(INFORMATION PROVIDED)

(** [ChoiceRemote] is these steps in a row. *)
Lemma balance_run R q :
  routes_ok R → ∃ o R', choice_run 6 q CBalance R = Ok (CDone o, R') ∧
    ChoiceRemote_balance (q_remoteID q) (q_isOrdered q) (q_clientID q) (rm_of R) = Ok (o, rm_of R').
Proof.
  intros Hok. unfold ChoiceRemote_balance. cbn [lbs rm_of remotes orderedCache].
  assert ((∃ lb, c_lbs R !! q_remoteID q = Some lb ∧ members lb ≠ ∅) ∨
    ∀ lb, c_lbs R !! q_remoteID q = Some lb → members lb = ∅) as [(lb & Hlb & Hne)|Hem].
  { destruct (c_lbs R !! q_remoteID q) as [lb|]; [|by right]. destruct (decide (members lb = ∅)); naive_solver. }
  - pose proof (rm_lb_wf _ (rd_inv _ _ (ro_table _ Hok)) _ _ Hlb) as Hwf. rewrite Hlb.
    destruct (bal_pick_spec lb Hwf Hne) as (e & lb' & E & Hin & Hm & Hwf'). rewrite E, bind_ok. cbn [bal_pick LoadBalancer_Balancer] in E.
    destruct (member_svc R _ lb e Hok Hlb Hin) as [_ [r Hr]]. unfold GetRemote. cbn [remotes]. rewrite Hr.
    rewrite (balance_alone R q lb e lb' r Hlb Hwf Hne E Hr). eexists _, _. split; [reflexivity|].
    destruct (q_isOrdered q); [|done]. by rewrite rm_of_update by by apply (with_lb_ok R _ lb).
  - rewrite (balance_alone_none R q Hok Hem). eexists _, _. split; [reflexivity|].
    destruct (c_lbs R !! q_remoteID q) as [lb|] eqn:Hlb; [|done].
    rewrite (bal_pick_empty lb (rm_lb_wf _ (rd_inv _ _ (ro_table _ Hok)) _ _ Hlb) (Hem lb eq_refl)), bind_ok.
    unfold GetRemote. cbn [remotes]. pose proof (rd_key _ _ (ro_table _ Hok)) as Hk. cbn in Hk. rewrite Hk.
    unfold rm_of. by rewrite insert_id.
Qed.

Lemma choice_run_add n m q st R :
  choice_run (n + m) q st R = ('(st, R) ← choice_run n q st R; choice_run m q st R).
Proof.
  revert st R. induction n as [|n IH]; intros st R; cbn [Nat.add choice_run]; [done|].
  destruct (choice_step q st R) as [[st1 R1]| |]; [|done..]. by rewrite !bind_ok.
Qed.


Lemma gexecs_alone n : ∀ g q st R st' R' cs,
  cs !! g = Some (q, st) → choice_run n q st R = Ok (st', R') →
  gexecs (replicate n (GStep g)) (mkGateSys R cs) = Some (mkGateSys R' (<[g := (q, st')]> cs)).
Proof.
  induction n as [|n IH]; intros g q st R st' R' cs Hg; cbn [choice_run replicate gexecs].
  { intros [= <- <-]. by rewrite insert_id. }
  destruct (choice_step q st R) as [[st1 R1]| |] eqn:E; [|done..]. rewrite bind_ok. intros Hrun.
  cbn [gexec g_choices g_routes]. rewrite Hg, E. cbn.
  rewrite (IH g q st1 R1 st' R' (<[g := (q, st1)]> cs)); [by rewrite insert_insert_eq|apply lookup_insert_eq|done].
Qed.

(** ** Two ordered requests at the same time *)

(** Two picks in a row are different. *)
Lemma picks_differ lb : lb_wf lb → (2 ≤ size (members lb))%nat → Z.of_nat (size (members lb)) < 2 ^ 16 →
  ∃ e1 lb1 e2 lb2, LoadBalance BALANCE_STRATEGY (λ _, 0) lb = Ok (e1, lb1) ∧
    LoadBalance BALANCE_STRATEGY (λ _, 0) lb1 = Ok (e2, lb2) ∧ e1 ≠ e2 ∧
    members lb1 = members lb ∧ lb_wf lb1 ∧ e1 ∈ members lb ∧ e2 ∈ members lb.
Proof.
  intros Hwf Hsz Hlt. assert (members lb ≠ ∅) as Hne by (intros E; rewrite E, size_empty in Hsz; lia).
  destruct (LoadBalance_rr BALANCE_STRATEGY (λ _, 0) lb) as (e1 & i1 & lb1 & Hi1 & He1 & Ei1 & E1 & Hm1 & Hr1); [done..|].
  assert (lb_wf lb1) as Hwf1 by (unfold lb_wf; rewrite Hr1; apply u16_range).
  destruct (LoadBalance_rr BALANCE_STRATEGY (λ _, 0) lb1) as (e2 & i2 & lb2 & Hi2 & He2 & Ei2 & E2 & _); [done|done|by rewrite Hm1|].
  rewrite (snapshot_members lb1 lb Hm1) in *.
  assert (go_len (snapshot lb) = Z.of_nat (size (members lb))) as Hk by (unfold go_len; by rewrite snapshot_length, members_size).
  exists e1, lb1, e2, lb2. split_and!; try done.
  - intros ->. pose proof (NoDup_lookup _ _ _ _ (snapshot_NoDup lb) He1 He2) as Hij.
    rewrite Hr1, Hk in Ei2. rewrite Hk in *. rewrite (u16_small (Z.of_nat _)), (u16_small (i1 + 1)) in Ei2 by lia.
    destruct (Z.leb_spec (Z.of_nat (size (members lb))) (i1 + 1)); lia.
  - apply elem_of_snapshot. by eapply list_elem_of_lookup_2.
  - apply elem_of_snapshot. by eapply list_elem_of_lookup_2.
Qed.

(** Ordered requests that are routed at the same time.  The cache that keeps
    the ordered requests of a client on one instance is read and written under
    different locks.  When a client has no entry yet and its service has several
    instances, two of its ordered requests that are routed at the same time can be
    given two different instances, although both stay connected: the order between
    them is lost. *)
Theorem ordered_race (R : Routes) (q : Request) (lb : LoadBalancer) :
  routes_ok R → q_isOrdered q = true → c_ordered R !! q_clientID q = None →
  c_lbs R !! q_remoteID q = Some lb → (2 ≤ size (members lb))%nat → Z.of_nat (size (members lb)) < 2 ^ 16 →
  ∃ ls s e1 e2 r1 r2, gexecs ls (mkGateSys R ∅) = Some s ∧ (∀ l, l ∈ ls → ∃ g, l = GStep g ∨ l = GBegin g q) ∧
    g_choices s !! 1%positive = Some (q, CDone (Some r1)) ∧ g_choices s !! 2%positive = Some (q, CDone (Some r2)) ∧
    e1 ≠ e2 ∧ c_remotes (g_routes s) !! e1 = Some r1 ∧ c_remotes (g_routes s) !! e2 = Some r2.
Proof.
  intros Hok Ho Hcl Hlb Hsz Hlt. pose proof (rm_lb_wf _ (rd_inv _ _ (ro_table _ Hok)) _ _ Hlb) as Hwf.
  destruct (picks_differ lb Hwf Hsz Hlt) as (e1 & lb1 & e2 & lb2 & E1 & E2 & Hne & Hm1 & Hwf1 & Hin1 & Hin2).
  assert (members lb ≠ ∅) as Hnem by (intros E; rewrite E, size_empty in Hsz; lia).
  destruct (member_svc R _ lb e1 Hok Hlb Hin1) as [_ [r1 Hr1]], (member_svc R _ lb e2 Hok Hlb Hin2) as [_ [r2 Hr2]].
  pose proof (balance_alone R q lb e1 lb1 r1 Hlb Hwf Hnem E1 Hr1) as A1. rewrite Ho in A1.
  set (R1 := update_cache q e1 _) in A1.
  assert (c_remotes R1 = c_remotes R ∧ c_lbs R1 !! q_remoteID q = Some lb1) as [HR1 Hlb1].
  { unfold R1, update_cache. cbn. rewrite Hcl. cbn. by rewrite lookup_insert_eq. }
  pose proof (balance_alone R1 q lb1 e2 lb2 r2 Hlb1 Hwf1 ltac:(by rewrite Hm1) E2 ltac:(by rewrite HR1)) as A2. rewrite Ho in A2.
  set (R2 := update_cache q e2 _) in A2.
  assert (c_remotes R2 = c_remotes R) as HR2.
  { unfold R2, update_cache. cbn. rewrite <- HR1. by destruct (c_ordered R1 !! _). }
  assert (∀ R, c_ordered R !! q_clientID q = None → choice_run 1 q CBegin R = Ok (CBalance, R)) as A0.
  { intros R0 H0. cbn. unfold read_cache. by rewrite Ho, H0. }
  exists ([GBegin 1 q; GBegin 2 q] ++ replicate 1 (GStep 1) ++ replicate 1 (GStep 2) ++ replicate 6 (GStep 1) ++ replicate 6 (GStep 2)).
  assert (gexecs [GBegin 1 q; GBegin 2 q] (mkGateSys R ∅) =
    Some (mkGateSys R (<[2%positive := (q, CBegin)]> (<[1%positive := (q, CBegin)]> ∅)))) as E0 by reflexivity.
  rewrite gexecs_app, E0. cbn [mbind option_bind].
  rewrite gexecs_app. erewrite (gexecs_alone 1 1 q); [|reflexivity|by apply A0]. cbn [mbind option_bind].
  rewrite gexecs_app. erewrite (gexecs_alone 1 2 q); [|reflexivity|by apply A0]. cbn [mbind option_bind].
  rewrite gexecs_app. erewrite (gexecs_alone 6 1 q); [|reflexivity|exact A1]. cbn [mbind option_bind].
  erewrite (gexecs_alone 6 2 q); [|reflexivity|exact A2].
  eexists _, e1, e2, r1, r2. split; [reflexivity|]. cbn [g_choices g_routes]. rewrite HR2. split_and!; try done.
  intros l. rewrite !elem_of_app, !elem_of_replicate, !elem_of_cons. intros [[->|[->|[]%not_elem_of_nil]]|[[-> _]|[[-> _]|[[-> _]|[-> _]]]]]; by eauto.
Qed.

(End INFORMATION PROVIDED)

--- DIRECTIONS ---
All that is wanted is a faithful reproduction of the line above with "Lemma choice_run_add n", the line with "destruct (LoadBalance_rr BALANCE_STRATEGY (λ _, 0) lb1)", and every line in between.

--- SOLUTION BELOW ---
Lemma choice_run_add n m q st R :
  choice_run (n + m) q st R = ('(st, R) ← choice_run n q st R; choice_run m q st R).
Proof.
  revert st R. induction n as [|n IH]; intros st R; cbn [Nat.add choice_run]; [done|].
  destruct (choice_step q st R) as [[st1 R1]| |]; [|done..]. by rewrite !bind_ok.
Qed.


Lemma gexecs_alone n : ∀ g q st R st' R' cs,
  cs !! g = Some (q, st) → choice_run n q st R = Ok (st', R') →
  gexecs (replicate n (GStep g)) (mkGateSys R cs) = Some (mkGateSys R' (<[g := (q, st')]> cs)).
Proof.
  induction n as [|n IH]; intros g q st R st' R' cs Hg; cbn [choice_run replicate gexecs].
  { intros [= <- <-]. by rewrite insert_id. }
  destruct (choice_step q st R) as [[st1 R1]| |] eqn:E; [|done..]. rewrite bind_ok. intros Hrun.
  cbn [gexec g_choices g_routes]. rewrite Hg, E. cbn.
  rewrite (IH g q st1 R1 st' R' (<[g := (q, st1)]> cs)); [by rewrite insert_insert_eq|apply lookup_insert_eq|done].
Qed.

(** ** Two ordered requests at the same time *)

(** Two picks in a row are different. *)
Lemma picks_differ lb : lb_wf lb → (2 ≤ size (members lb))%nat → Z.of_nat (size (members lb)) < 2 ^ 16 →
  ∃ e1 lb1 e2 lb2, LoadBalance BALANCE_STRATEGY (λ _, 0) lb = Ok (e1, lb1) ∧
    LoadBalance BALANCE_STRATEGY (λ _, 0) lb1 = Ok (e2, lb2) ∧ e1 ≠ e2 ∧
    members lb1 = members lb ∧ lb_wf lb1 ∧ e1 ∈ members lb ∧ e2 ∈ members lb.
Proof.
  intros Hwf Hsz Hlt. assert (members lb ≠ ∅) as Hne by (intros E; rewrite E, size_empty in Hsz; lia).
  destruct (LoadBalance_rr BALANCE_STRATEGY (λ _, 0) lb) as (e1 & i1 & lb1 & Hi1 & He1 & Ei1 & E1 & Hm1 & Hr1); [done..|].
  assert (lb_wf lb1) as Hwf1 by (unfold lb_wf; rewrite Hr1; apply u16_range).
  destruct (LoadBalance_rr BALANCE_STRATEGY (λ _, 0) lb1) as (e2 & i2 & lb2 & Hi2 & He2 & Ei2 & E2 & _); [done|done|by rewrite Hm1|].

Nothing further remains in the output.